[RECORDED DATA]
(** ** Properties of the object model *)

Lemma key_eqb_eq : forall a b, key_eqb a b = true <-> a = b.
Proof. intros [] []; simpl; split; intro H; try reflexivity; discriminate. Qed.

Lemma key_eqb_refl : forall k, key_eqb k k = true.
Proof. intros []; reflexivity. Qed.

Lemma obj_set_fourFields : forall k v a b c d,
  obj_set k v (fourFields a b c d) =
  fourFields (if key_eqb k_property k then v else a)
             (if key_eqb k_duration k then v else b)
             (if key_eqb k_delay k then v else c)
             (if key_eqb k_timing k then v else d).
Proof. intros [] v a b c d; reflexivity. Qed.

Lemma provided_cons : forall k k' v o,
  provided k ((k', v) :: o) =
  match provided k o with
  | Some w => Some w
  | None => if key_eqb k k' then Some v else None
  end.
Proof.
  intros k k' v o. unfold provided. simpl.
  generalize (if key_eqb k k' then Some v else @None (option StyleValue)).
  induction o as [|[k2 v2] o IH]; intros acc; simpl.
  - destruct acc; reflexivity.
  - rewrite IH.
    rewrite (IH (if key_eqb k k2 then Some v2 else None)).
    destruct (fold_left _ o None); [reflexivity|].
    destruct (key_eqb k k2); [reflexivity|]. destruct acc; reflexivity.
Qed.

Lemma spread_cons : forall a k v rest,
  spread a ((k, v) :: rest) = spread (obj_set k v a) rest.
Proof. reflexivity. Qed.

(** Spreading any [params] over the four-key literal keeps the four keys in
    place; each slot holds the last value [params] assigns to it, or the
    value it had. *)
Lemma spread_fourFields : forall params a b c d,
  spread (fourFields a b c d) params =
  fourFields
    (match provided k_property params with Some v => v | None => a end)
    (match provided k_duration params with Some v => v | None => b end)
    (match provided k_delay params with Some v => v | None => c end)
    (match provided k_timing params with Some v => v | None => d end).
Proof.
  induction params as [|[k v] rest IH]; intros a b c d.
  - reflexivity.
  - rewrite spread_cons, obj_set_fourFields, IH, !provided_cons.
    destruct (provided k_property rest), (provided k_duration rest),
      (provided k_delay rest), (provided k_timing rest), k; reflexivity.
Qed.

Lemma filter_non_null_In : forall l v,
  In v (filter_non_null l) <-> In (Some v) l.
Proof.
  induction l as [|[w|] l IH]; intros v; simpl.
  - tauto.
  - rewrite IH. split; intros [H|H]; auto; left; congruence.
  - rewrite IH. split; [auto|]. intros [H|H]; [discriminate|exact H].
Qed.

Lemma filter_non_null_length : forall l,
  (List.length (filter_non_null l) <= List.length l)%nat.
Proof. induction l as [|[w|] l IH]; simpl; lia. Qed.

(** ** Properties of call lists *)

Lemma commits_app : forall tr1 tr2 : list Effect,
  commits (tr1 ++ tr2) = (commits tr1 ++ commits tr2)%list.
Proof.
  induction tr1 as [|e tr1 IH]; intros tr2; [reflexivity|].
  destruct e; simpl; rewrite IH; reflexivity.
Qed.

Lemma deletions_app : forall tr1 tr2 : list Effect,
  deletions (tr1 ++ tr2) = (deletions tr1 ++ deletions tr2)%list.
Proof.
  induction tr1 as [|e tr1 IH]; intros tr2; [reflexivity|].
  destruct e; simpl; rewrite IH; reflexivity.
Qed.

Lemma run_cons : forall iv p e rest,
  run iv ((p, e) :: rest) =
  (fst (run (step p iv e) rest),
   (onEvent p iv e ++ snd (run (step p iv e) rest))%list).
Proof.
  intros iv p e rest. simpl. unfold step.
  destruct (run (applyEffects iv (onEvent p iv e)) rest); reflexivity.
Qed.

Lemma last_nonempty_default : forall (A : Type) (l : list A) (a d d' : A),
  last (a :: l) d = last (a :: l) d'.
Proof.
  intros A l. induction l as [|b l IH]; intros a d d'; [reflexivity|].
  change (last (b :: l) d = last (b :: l) d'). apply IH.
Qed.

(** The final state of a run is the last state rendered. *)
Lemma run_final_state : forall inputs iv,
  fst (run iv inputs) = last (runStates iv inputs) iv.
Proof.
  induction inputs as [|[p e] rest IH]; intros iv; [reflexivity|].
  rewrite run_cons. cbn [fst runStates]. rewrite IH.
  destruct (runStates (step p iv e) rest) as [|s l] eqn:E; [reflexivity|].
  change (last (s :: l) (step p iv e) = last (step p iv e :: s :: l) iv).
  change (last (step p iv e :: s :: l) iv) with (last (s :: l) iv).
  apply last_nonempty_default.
Qed.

[EXERCISE DIRECTIONS] Your response should consist of the records, printed exactly.

[ANSWER AREA]
(** ** Properties of the object model *)

Lemma key_eqb_eq : forall a b, key_eqb a b = true <-> a = b.
Proof. intros [] []; simpl; split; intro H; try reflexivity; discriminate. Qed.

Lemma key_eqb_refl : forall k, key_eqb k k = true.
Proof. intros []; reflexivity. Qed.

Lemma obj_set_fourFields : forall k v a b c d,
  obj_set k v (fourFields a b c d) =
  fourFields (if key_eqb k_property k then v else a)
             (if key_eqb k_duration k then v else b)
             (if key_eqb k_delay k then v else c)
             (if key_eqb k_timing k then v else d).
Proof. intros [] v a b c d; reflexivity. Qed.

Lemma provided_cons : forall k k' v o,
  provided k ((k', v) :: o) =
  match provided k o with
  | Some w => Some w
  | None => if key_eqb k k' then Some v else None
  end.
Proof.
  intros k k' v o. unfold provided. simpl.
  generalize (if key_eqb k k' then Some v else @None (option StyleValue)).
  induction o as [|[k2 v2] o IH]; intros acc; simpl.
  - destruct acc; reflexivity.
  - rewrite IH.
    rewrite (IH (if key_eqb k k2 then Some v2 else None)).
    destruct (fold_left _ o None); [reflexivity|].
    destruct (key_eqb k k2); [reflexivity|]. destruct acc; reflexivity.
Qed.

Lemma spread_cons : forall a k v rest,
  spread a ((k, v) :: rest) = spread (obj_set k v a) rest.
Proof. reflexivity. Qed.

(** Spreading any [params] over the four-key literal keeps the four keys in
    place; each slot holds the last value [params] assigns to it, or the
    value it had. *)
Lemma spread_fourFields : forall params a b c d,
  spread (fourFields a b c d) params =
  fourFields
    (match provided k_property params with Some v => v | None => a end)
    (match provided k_duration params with Some v => v | None => b end)
    (match provided k_delay params with Some v => v | None => c end)
    (match provided k_timing params with Some v => v | None => d end).
Proof.
  induction params as [|[k v] rest IH]; intros a b c d.
  - reflexivity.
  - rewrite spread_cons, obj_set_fourFields, IH, !provided_cons.
    destruct (provided k_property rest), (provided k_duration rest),
      (provided k_delay rest), (provided k_timing rest), k; reflexivity.
Qed.

Lemma filter_non_null_In : forall l v,
  In v (filter_non_null l) <-> In (Some v) l.
Proof.
  induction l as [|[w|] l IH]; intros v; simpl.
  - tauto.
  - rewrite IH. split; intros [H|H]; auto; left; congruence.
  - rewrite IH. split; [auto|]. intros [H|H]; [discriminate|exact H].
Qed.

Lemma filter_non_null_length : forall l,
  (List.length (filter_non_null l) <= List.length l)%nat.
Proof. induction l as [|[w|] l IH]; simpl; lia. Qed.

(** ** Properties of call lists *)

Lemma commits_app : forall tr1 tr2 : list Effect,
  commits (tr1 ++ tr2) = (commits tr1 ++ commits tr2)%list.
Proof.
  induction tr1 as [|e tr1 IH]; intros tr2; [reflexivity|].
  destruct e; simpl; rewrite IH; reflexivity.
Qed.

Lemma deletions_app : forall tr1 tr2 : list Effect,
  deletions (tr1 ++ tr2) = (deletions tr1 ++ deletions tr2)%list.
Proof.
  induction tr1 as [|e tr1 IH]; intros tr2; [reflexivity|].
  destruct e; simpl; rewrite IH; reflexivity.
Qed.

Lemma run_cons : forall iv p e rest,
  run iv ((p, e) :: rest) =
  (fst (run (step p iv e) rest),
   (onEvent p iv e ++ snd (run (step p iv e) rest))%list).
Proof.
  intros iv p e rest. simpl. unfold step.
  destruct (run (applyEffects iv (onEvent p iv e)) rest); reflexivity.
Qed.

Lemma last_nonempty_default : forall (A : Type) (l : list A) (a d d' : A),
  last (a :: l) d = last (a :: l) d'.
Proof.
  intros A l. induction l as [|b l IH]; intros a d d'; [reflexivity|].
  change (last (b :: l) d = last (b :: l) d'). apply IH.
Qed.

(** The final state of a run is the last state rendered. *)
Lemma run_final_state : forall inputs iv,
  fst (run iv inputs) = last (runStates iv inputs) iv.
Proof.
  induction inputs as [|[p e] rest IH]; intros iv; [reflexivity|].
  rewrite run_cons. cbn [fst runStates]. rewrite IH.
  destruct (runStates (step p iv e) rest) as [|s l] eqn:E; [reflexivity|].
  change (last (s :: l) (step p iv e) = last (step p iv e :: s :: l) iv).
  change (last (step p iv e :: s :: l) iv) with (last (s :: l) iv).
  apply last_nonempty_default.
Qed.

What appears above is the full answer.